How to clear previous output in Terminal in Mac OS

2019-01-16 00:00发布

问题:

I know the clear command that 'clears' the current screen, but it does this just by printing lots of newlines - the cleared contents just get scrolled up.

Is there a way to completely wipe all previous output from the terminal so that I can't reach it even by scrolling up?

回答1:

To clear the terminal manually:

+K

Command+K for newer keyboards

To clear the terminal from within a shell script;

/usr/bin/osascript -e 'tell application "System Events" to tell process "Terminal" to keystroke "k" using command down'


回答2:

A better way to clear screen from within a script...

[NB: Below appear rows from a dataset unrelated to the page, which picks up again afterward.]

(* ===== verification/Node.v ===== *)
(** The engine with its read caches ([src/src/engine.rs]): the store, the caches and the
    reader that [open] builds around the engine of [Engine.v], the read through them, and
    the accessors of the counters. [Node] is what a program that embeds the engine calls
    of it; the benchmark is written against it, and [engine_node] implements it. *)

From S2P Require Import Latency Store.
From S2P Require Import Prelude RecordModel Fs Wal Memtable Flush Columnar Engine.
From S2P Require Import Catalog Bloom Index Read Cache Reader.

(** An engine is an [E]; what outlives it, the catalog and the disk, is a [W]. *)
Class Node (E W : Type) : Type := {
  nd_bootstrap : Config → M W unit;
  nd_open : Config → M W E;
  nd_put : Config → bytes → bytes → M (E * W) Lsn;
  nd_delete : Config → bytes → M (E * W) Lsn;
  nd_get : bytes → M (E * W) (option bytes);
  nd_flush : Config → M (E * W) Flushed;
  nd_watermark : E → Lsn;
  nd_file_count : E → Z;
  nd_cache_stats : E → CacheStatsSnapshot;
  nd_store_stats : E → StatsSnapshot;
  nd_reset_stats : E → E;
}.

Section node.
Context {T : Type} {SM : SkipMap T} {L : Type} {CO : Columnar L FileIndex}.
Context (crc32_hash : bytes → Z) (read_dir : gmap string file → list string).
Context (parquet_head : list Field → bytes) (parquet_batch : RecordBatch → bytes).
Context (parquet_footer : list RecordBatch → bytes).
(** A run of the DuckDB binary on a script. *)
Context (duckdb : string → L → process * L).

(** The object store and its client, the generator, the Parquet library. *)
Context {O : ObjectTypes} {S : Type} {OS : Store.ObjectStore S} {R : Type}.
Context (amazon_s3 : string → string → string → string → string → bool → bool → result S).
Context (objects : L → S) (put_objects : S → L → L).
Context (random_range : f64 → f64 → R → f64 * R) (ln exp cos : f64 → f64).
Context (path_of : string → Path) (range_options : Z → Z → GetOptions).
Context (body : GetResult → result bytes) (message : StoreError → string).
Context (path_from : string → string).
Context {Meta : Type} (load : Z → program Meta) (arrow_meta : Meta → result (list pk_stats)).
Context (read_rows : Meta → nat → program (list (list prow))).
Context (bucket : string).

(** [Engine] with its [store], [cache] and [reader]. The objects behind the store are the
    world's: the flush's DuckDB adds to them. *)
Record node : Type := mk_node {
  nd_engine : engine (T := T) (I := FileIndex);
  nd_profile : LatencyProfile;
  nd_stats : Stats;
  nd_cache : ByteCache;
  nd_metadata : MetadataCache (Meta := Meta);
}.
(** The catalog, the disk and the objects, with the thread's generator. *)
Definition host : Type := world (L := L) * machine R.

(** [Engine::open], in its order but for the calls that build the caches, which touch
    nothing else. *)
Definition node_open (cfg : Config) : M host node :=
  store ← m_lift (build amazon_s3 (cfg_s3 cfg) (latency cfg));
  e ← m_zoom fst (λ w h, (w, snd h)) (Engine.open (T := T) crc32_hash read_dir cfg);
  match e with
  | None => m_err panicked
  | Some e =>
    let cache := cache_new (cache_bytes cfg) in
    let metadata := metadata_new in
    mret (mk_node e (profile store) (Store.stats store) cache metadata)
  end.

(** A method of the engine without its caches. *)
Definition on_engine {A} (m : M (engine (T := T) (I := FileIndex) * world (L := L)) A) : M (node * host) A :=
  m_zoom (λ x, (nd_engine x.1, x.2.1))
    (λ y x, (mk_node y.1 (nd_profile x.1) (nd_stats x.1) (nd_cache x.1) (nd_metadata x.1), (y.2, x.2.2))) m.

(** A read through the caches and the store. *)
Definition on_reader {A} (m : M (caches (St := LatencyStore S * machine R) (Meta := Meta)) A) : M (node * host) A :=
  m_zoom
    (λ x, (nd_metadata x.1, (nd_cache x.1,
      (mk_latency_store (objects (w_lake x.2.1)) (nd_profile x.1) (nd_stats x.1), x.2.2))))
    (λ y x, (mk_node (nd_engine x.1) (profile y.2.2.1) (Store.stats y.2.2.1) y.2.1 y.1,
      (set_w_lake (put_objects (inner y.2.2.1) (w_lake x.2.1)) x.2.1, y.2.2.2))) m.

Definition node_get (k : bytes) : M (node * host) (option bytes) :=
  '(n, _) ← m_get;
  match ms_get k (en_memtables (nd_engine n)) with
  | Found v => mret (Some v)
  | Deleted => mret None
  | Missing =>
    l ← on_reader (reader_get
      (shim_get_range random_range ln exp cos path_of range_options body message)
      path_from load arrow_meta read_rows bucket (en_index (nd_engine n)) k);
    match l with
    | None => m_err panicked
    | Some (Found v) => mret (Some v)
    | Some Deleted | Some Missing => mret None
    end
  end.

Definition node_bootstrap (cfg : Config) : M host unit :=
  m_zoom (λ h, w_lake h.1) (λ l h, (set_w_lake l h.1, h.2)) (λ l,
    let '(child, l') := duckdb (bootstrap_script (cfg_duckdb cfg) (cfg_catalog cfg) (cfg_s3 cfg)) l in
    (run_duckdb child, l')).

(** The accessors. [reset_stats] resets the cache's counters and no others. *)
Definition node_file_count (n : node) : Z := co_file_count (en_index (nd_engine n)).
Definition node_cache_stats (n : node) : CacheStatsSnapshot := Cache.cache_stats (nd_cache n).
Definition node_store_stats (n : node) : StatsSnapshot := snapshot (nd_stats n).
Definition node_reset_stats (n : node) : node :=
  mk_node (nd_engine n) (nd_profile n) (nd_stats n) (Cache.reset_stats (nd_cache n)) (nd_metadata n).

#[export] Instance engine_node : Node node host := {
  nd_bootstrap := node_bootstrap;
  nd_open := node_open;
  nd_put cfg k v := on_engine (Engine.put crc32_hash parquet_head parquet_batch parquet_footer cfg k v);
  nd_delete cfg k := on_engine (Engine.delete crc32_hash parquet_head parquet_batch parquet_footer cfg k);
  nd_get := node_get;
  nd_flush cfg := on_engine (Engine.flush parquet_head parquet_batch parquet_footer cfg);
  nd_watermark n := Engine.watermark (nd_engine n);
  nd_file_count := node_file_count;
  nd_cache_stats := node_cache_stats;
  nd_store_stats := node_store_stats;
  nd_reset_stats := node_reset_stats;
}.
End node.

If you're using the OSX Terminal app (as stated by the OP), a better approach (thanks to https://apple.stackexchange.com/a/113168) is just this:

clear && printf '\e[3J'

which clears the scrollback buffer. And it's faster than running AppleScript. There are other options as well, see https://apple.stackexchange.com/a/113168 for more info.

original answer

The AppleScript answer given in this thread works, BUT it has the nasty side effect of clearing ANY terminal window that happens to be active. This is surprising if you're running the script in one window and trying to get work done in another!

You avoid this by refining the AppleScript to only clear the screen if it is frontmost by doing this (taken from https://apple.stackexchange.com/a/31887):

osascript -e 'if application "Terminal" is frontmost then tell application "System Events" to keystroke "k" using command down'

... but as when it's not the current window, the output will stack up until it becomes current again, which probably isn't what you want.



回答3:

The pretty way is printf '\33c\e[3J'



回答4:

Put this in your .bash_profile or .bashrc

function cls { 
osascript -e 'tell application "System Events" to keystroke "k" using command down' 
}


回答5:

On Mac OS X Terminal this functionality is already built in to the Terminal Application as View->Clear Scrollback (Default is CMD+K).

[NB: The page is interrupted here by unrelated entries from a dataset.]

Lemma write_table_publishes_witness :
  ∃ keys count o, write_table (ND := the_node (T := MT) (L := lh) (CO := duck_columnar) (O := ranged_types)
      (S := unit) (OS := ranged_store) (Meta := bytes) crc32_ieee read_dir_keys head_bytes batch_bytes footer_bytes
      (λ _ l, (Exited (Some 0) empty_str, l)) (λ _ _ _ _ _ _ _, Ok tt) (λ _, tt) (λ _ l, l) no_random id id id
      (λ p : string, p) pair Ok id id ex_load ex_meta ex_rows "bucket")
    in_order duck_cfg Random ((installed, mk_machine tt []), 0) = Some ((keys, count), o) ∧
    keys ≡ₚ key_of <$> range_from KEYSPACE.
Proof.
  destruct (write_table_publishes (T := MT) (L := lh) (CO := duck_columnar) (COL := duck_laws)
    (O := ranged_types) (S := unit) (OS := ranged_store) (Meta := bytes) crc32_ieee read_dir_keys head_bytes
    batch_bytes footer_bytes (λ _ l, (Exited (Some 0) empty_str, l)) (λ _ _ _ _ _ _ _, Ok tt) (λ _, tt) (λ _ l, l)
    no_random id id id (λ p : string, p) pair Ok id id ex_load ex_meta ex_rows "bucket" in_order duck_cfg
    duck_assumptions installed (mk_machine tt []) 0 [] (latency_store_new tt (latency duck_cfg)) Random)
    as (keys & count & w' & g' & hist' & E & Hp & _).
  - intros n g Hn. exact (Z.mod_pos_bound g n Hn).
  - apply (fresh_durable _ _ _ _ _ _ _ _ _ _ _ _ duck_documented); [done | apply bootstrapped_holds].
  - by split_and!.
  - vm_compute. reflexivity.
  - reflexivity.
  - exists keys, count, ((w', mk_machine tt []), g'). split; [exact E | exact Hp].
Defined.

(** A lake whose catalog lists the two objects of [Reader.v]; nothing is written to it. *)
#[local] Instance listed : Columnar unit FileIndex := {
  co_connect := mret tt;
  co_published_watermark := mret 2;
  co_load := mret ex_index;
  co_watermark := index_watermark;
  co_file_count := index_len;
  co_get _ _ := mret Missing;
  co_publish _ _ := mret tt;
}.
#[local] Instance listed_node : Node (node (T := MT) (Meta := bytes)) (host (L := unit) (R := unit)) :=
  sweep_node (T := MT) (L := unit) (O := ranged_types) (S := unit) (OS := ranged_store) (Meta := bytes)
    crc32_ieee read_dir_keys head_bytes batch_bytes footer_bytes (λ _ l, (Exited (Some 0) empty_str, l))
    (λ _ _ _ _ _ _ _, Ok tt) (λ l, l) (λ s _, s) no_random id id id (λ p : string, p) pair Ok id id ex_load
    ex_meta ex_rows "bucket".
Definition ticking (g : Z) : Z * Z := (from_millis 1, g + 1).

Definition listed_host : host (L := unit) (R := unit) :=
  (mk_world (mk_fs ∅ []) (mk_fs ∅ []) tt, mk_machine tt []).
Definition opened_with (n : Z) := nd_open (with_cache n duck_cfg) listed_host.
Definition no_node : node (T := MT) (Meta := bytes) :=
  mk_node (mk_engine [] (mk_set (mk_arc 0 mt_new) [] 0 0 0) (mk_wal 0 (mk_bufwriter empty_str []) (mk_segment empty_str 0 0) 0 [] []) 0)
    profile_none stats_default (cache_new 0) (∅ : gmap string bytes).
Definition node_of (n : Z) : node (T := MT) (Meta := bytes) :=
  match (opened_with n).1 with Ok nd => nd | Err _ => no_node end.

Lemma opened_with_ok n : is_ok (opened_with n).1 = true → nd_open (with_cache n duck_cfg) listed_host = (Ok (node_of n), (opened_with n).2).
Proof. unfold node_of, opened_with. by destruct (nd_open _ _) as [[nd|] h]. Qed.

Lemma option_eta {A} (o : option A) (a : A) : is_Some o → o = Some (default a o).
Proof. by intros [b ->]. Qed.

(** A cache to the byte: the point is measured, no read misses, and the GETs reported are
    the six of the warm-up, over three reads. *)
Definition no_point : Point * (host (L := unit) (R := unit) * Z) := (mk_point 0 0 0 f_zero f_zero, (listed_host, 0)).
Definition run_point := default no_point (measure ticking 3 duck_cfg 64 ex_hot (listed_host, 0)).

Lemma roomy_point_counts_warmup_witness :
  gets_per_read run_point.1 = f_div (f_of_Z 6) (f_of_Z 3) ∧
  ∃ hits, hit_rate run_point.1 = f_div (f_of_Z hits) (f_of_Z (as_u64 hits `max` 1)).
Proof.
  destruct (roomy_point_counts_warmup (T := MT) (L := unit) (O := ranged_types) (S := unit)
    (OS := ranged_store) (Meta := bytes) crc32_ieee read_dir_keys head_bytes batch_bytes footer_bytes
    (λ _ l, (Exited (Some 0) empty_str, l)) (λ _ _ _ _ _ _ _, Ok tt) (λ l, l) (λ s _, s) (λ s l, eq_refl) no_random
    id id id (λ p : string, p) pair Ok id id ex_load ex_meta ex_rows "bucket" ticking slice_of (λ _, 32) ranged_serves
    3 duck_cfg 64 ex_hot listed_host 0 (node_of 64) (opened_with 64).2 run_point.1 run_point.2)
    as (ms' & c & s & hits & Er & _ & Eg & Eh).
  - apply opened_with_ok. vm_compute. reflexivity.
  - by repeat constructor.
  - exact ex_sized.
  - apply Nat.leb_le. vm_compute. reflexivity.
  - done.
  - done.
  - vm_compute. discriminate.
  - vm_compute. reflexivity.
  - unfold run_point. rewrite <- surjective_pairing. apply option_eta.
    assert (match measure ticking 3 duck_cfg 64 ex_hot (listed_host, 0) with Some _ => true | None => false end = true) as H
      by (vm_compute; reflexivity).
    destruct (measure _ _ _ _ _ _); [by eexists | done].
  - split; [vm_compute; reflexivity | by exists hits].
Defined.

So you can re-assign this as you like with Apple's Keyboard shortcuts. Just add a new shortcut for Terminal with the command "Clear Scrollback". (I use CMD+L, because it's similar to CTRL+L to clear the current screen contents, without clearing the buffer.)

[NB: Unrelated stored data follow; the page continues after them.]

(** ** The network tasks *)

(** C3: in a run that gets past the activation rules (to line 191, where
    the test task is built), when the "network" input is anything but
    "true", or the architecture's [network_available] is false, the tasks
    switched off with [enable_task(name, False)] are exactly host_network,
    renode_network and target_network; when the network is asked for and
    available, no task is switched off. *)
Theorem network_tasks_disabled_when_denied
    (E : Env) (argv : list string) (args : Dict.t string) :
  decoded_args E argv args →
  builds_test_task (trace (run_main E argv).1) →
  let arch := Dict.get_default "arch" "riscv64" args in
  (network_denied E args arch →
   disabled_names (trace (run_main E argv).1)
   = ["host_network"; "renode_network"; "target_network"])
  ∧ (¬ network_denied E args arch →
     disabled_names (trace (run_main E argv).1) = []).
Proof.
  intros Hdec Hin arch.
  destruct (main_past_activation E argv Hin)
    as (args' & arch' & board & pre & rest & Hdec' & _ & -> & -> & Fpre
        & Frest).
  rewrite <- (decoded_args_unique E argv args args') by done. fold arch.
  assert (disabled_names pre = []) as Hpre.
  { apply omap_quiet; [by intros [] | done]. }
  assert (disabled_names rest = []) as Hrest.
  { apply omap_no_enable; [| done]. intros [] H; try done.
    by destruct (H name enabled). }
  unfold disabled_names in *. rewrite omap_app, Hpre, omap_app, Hrest.
  rewrite app_nil_r.
  pose proof (disabled_names_activation E (datetime_now E pre) args arch
                board (optional_tasks_of E args arch)) as Hact.
  unfold disabled_names in Hact. rewrite app_nil_l, Hact.
  split; intros H.
  - by rewrite network_events_denied.
  - by rewrite network_events_allowed.
Qed.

Not sure how you would use this in a script (maybe AppleScript as others have pointed out).



回答6:

With Mac OS X Yosemite (10.10) use Option + Command + K to clear the scrollback in Terminal.app.



回答7:

Or you can send a page break (ASCII form feed) by pressing:

CTRL+L

While this technically just starts a new page, this has the same net effect as all the other methods, whilst being a lot faster (except for the Apple+K solution, of course).

And because this is an ASCII control command, it works in all shells.



回答8:

clear && printf '\e[3J'

clears out everything, works well on osX as well. very neat



回答9:

Typing the following in the terminal will erase your history (meaning using up arrow will get you nothing) - but will not clear the screen:

history -c


回答10:

I couldn't get any of the above to work (on macOS).

A combination worked for me -

IO.write "\e[H\e[2J\e[3J"

This clears the buffer and the screen



回答11:

CMD + K seems to work all the time for me.